Directions: Output the data word for word. Begin at its first line and end at the line with "intros Hm [s t] Hs. unfold on_fst.".

Items from a dataset:
※ ※ ※
(** An invariant, and what the result says by itself. *)
Lemma hoare_result {S A} (I : S -> Prop) (m : M S A) (F : A -> Prop) :
  keeps_inv I m -> (forall s s' a, I s -> m s = (s', Ok a) -> F a) ->
  hoare I m (fun a s => I s /\ F a) I.
Proof.
  intros Hm Hf s Hs. specialize (Hm s Hs). specialize (Hf s).
  destruct (m s) as [s1 [a|e]]; [|done]. split; [done|]. by apply (Hf s1).
Qed.

Lemma hoare_lift {S A} (I : S -> Prop) (r : res A) :
  hoare I (lift_res r) (fun a s => I s /\ r = Ok a) I.
Proof. intros s Hs. unfold lift_res. by destruct r. Qed.

Lemma hoare_on_fst {S T A} (P : S * T -> Prop) (m : M S A) (Q : A -> S * T -> Prop) E :
  (forall t, hoare (fun s => P (s, t)) m (fun a s => Q a (s, t)) (fun s => E (s, t))) ->
  hoare P (on_fst m) Q E.
Proof.
  intros Hm [s t] Hs. unfold on_fst. cbn [fst snd]. specialize (Hm t s Hs).
  by destruct (m s) as [s1 [a|e]].
Qed.

Lemma hoare_on_snd {S T A} (P : S * T -> Prop) (m : M T A) (Q : A -> S * T -> Prop) E :
  (forall s, hoare (fun t => P (s, t)) m (fun a t => Q a (s, t)) (fun t => E (s, t))) ->
  hoare P (on_snd m) Q E.
Proof.
  intros Hm [s t] Hs. unfold on_snd. cbn [fst snd]. specialize (Hm s t Hs).
  by destruct (m t) as [t1 [a|e]].
Qed.

(** ** Integers *)

Lemma lor_shiftl a b n : 0 <= n -> 0 <= b < 2 ^ n -> Z.lor (Z.shiftl a n) b = a * 2 ^ n + b.
Proof.
  intros Hn Hb. rewrite <- Z.shiftl_mul_pow2 by done.
  symmetry. apply Z.add_nocarry_lor. apply Z.bits_inj'. intros i Hi.
  rewrite Z.land_spec, Z.bits_0. destruct (Z.lt_ge_cases i n).
  - by rewrite Z.shiftl_spec_low.
  - rewrite (proj1 (Z.bounded_iff_bits_nonneg n b Hn ltac:(lia)) ltac:(lia) i) by done.
    apply andb_false_r.
Qed.

(** ** Tactics *)

(** Invert every monadic success hypothesis in the context. *)
Ltac inv_res :=
  repeat match goal with
  | H : (_ ≫= _) = Ok _ |- _ =>
      apply res_bind_ok in H; destruct H as (?&?&?)
  | H : (_ ≫= _) _ = (_, Ok _) |- _ =>
      apply M_bind_ok in H; destruct H as (?&?&?&?)
  | H : mret _ _ = (_, Ok _) |- _ => injection H as <- <-
  | H : guard_res _ _ = Ok _ |- _ => apply guard_res_ok in H
  | H : Ok _ = Ok _ |- _ => injection H as H; try subst
  | H : Raise _ = Ok _ |- _ => discriminate H
  | H : Ok _ = Raise _ |- _ => discriminate H
  end.

(** Case analysis on the scrutinee of the first [match] or [if] of the goal,
    keeping the equation. *)
Ltac split_match :=
  match goal with
  | |- context [match ?x with _ => _ end] =>
      lazymatch x with
      | context [match _ with _ => _ end] => fail
      | _ => let E := fresh "E" in destruct x eqn:E
      end
  end.

Ltac split_match_in H :=
  match type of H with
  | context [match ?x with _ => _ end] =>
      lazymatch x with
      | context [match _ with _ => _ end] => fail
      | _ => let E := fresh "E" in destruct x eqn:E
      end
  end.

(** Boolean hypotheses to propositions. *)
Ltac bprop :=
  repeat match goal with
  | H : (_ && _) = true |- _ => apply andb_true_iff in H; destruct H
  | H : (_ || _) = false |- _ => apply orb_false_iff in H; destruct H
  | H : negb _ = true |- _ => apply negb_true_iff in H
  | H : negb _ = false |- _ => apply negb_false_iff in H
  | H : (_ <=? _) = true |- _ => apply Z.leb_le in H
  | H : (_ <=? _) = false |- _ => apply Z.leb_gt in H
  | H : (_ <? _) = true |- _ => apply Z.ltb_lt in H
  | H : (_ <? _) = false |- _ => apply Z.ltb_ge in H
  | H : (_ =? _) = true |- _ => apply Z.eqb_eq in H
  | H : (_ =? _) = false |- _ => apply Z.eqb_neq in H
  | H : String.eqb _ _ = true |- _ => apply String.eqb_eq in H
  | H : String.eqb _ _ = false |- _ => apply String.eqb_neq in H
  | H : bool_decide _ = true |- _ => apply bool_decide_eq_true_1 in H
  | H : bool_decide _ = false |- _ => apply bool_decide_eq_false_1 in H
  end.

Create HintDb zq.
Create Rewrite HintDb zq_str.
#[export] Hint Resolve inv_ret inv_lift inv_on_snd : zq.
※ ※ ※
Expected output:
(** An invariant, and what the result says by itself. *)
Lemma hoare_result {S A} (I : S -> Prop) (m : M S A) (F : A -> Prop) :
  keeps_inv I m -> (forall s s' a, I s -> m s = (s', Ok a) -> F a) ->
  hoare I m (fun a s => I s /\ F a) I.
Proof.
  intros Hm Hf s Hs. specialize (Hm s Hs). specialize (Hf s).
  destruct (m s) as [s1 [a|e]]; [|done]. split; [done|]. by apply (Hf s1).
Qed.

Lemma hoare_lift {S A} (I : S -> Prop) (r : res A) :
  hoare I (lift_res r) (fun a s => I s /\ r = Ok a) I.
Proof. intros s Hs. unfold lift_res. by destruct r. Qed.

Lemma hoare_on_fst {S T A} (P : S * T -> Prop) (m : M S A) (Q : A -> S * T -> Prop) E :
  (forall t, hoare (fun s => P (s, t)) m (fun a s => Q a (s, t)) (fun s => E (s, t))) ->
  hoare P (on_fst m) Q E.
Proof.
  intros Hm [s t] Hs. unfold on_fst. cbn [fst snd]. specialize (Hm t s Hs).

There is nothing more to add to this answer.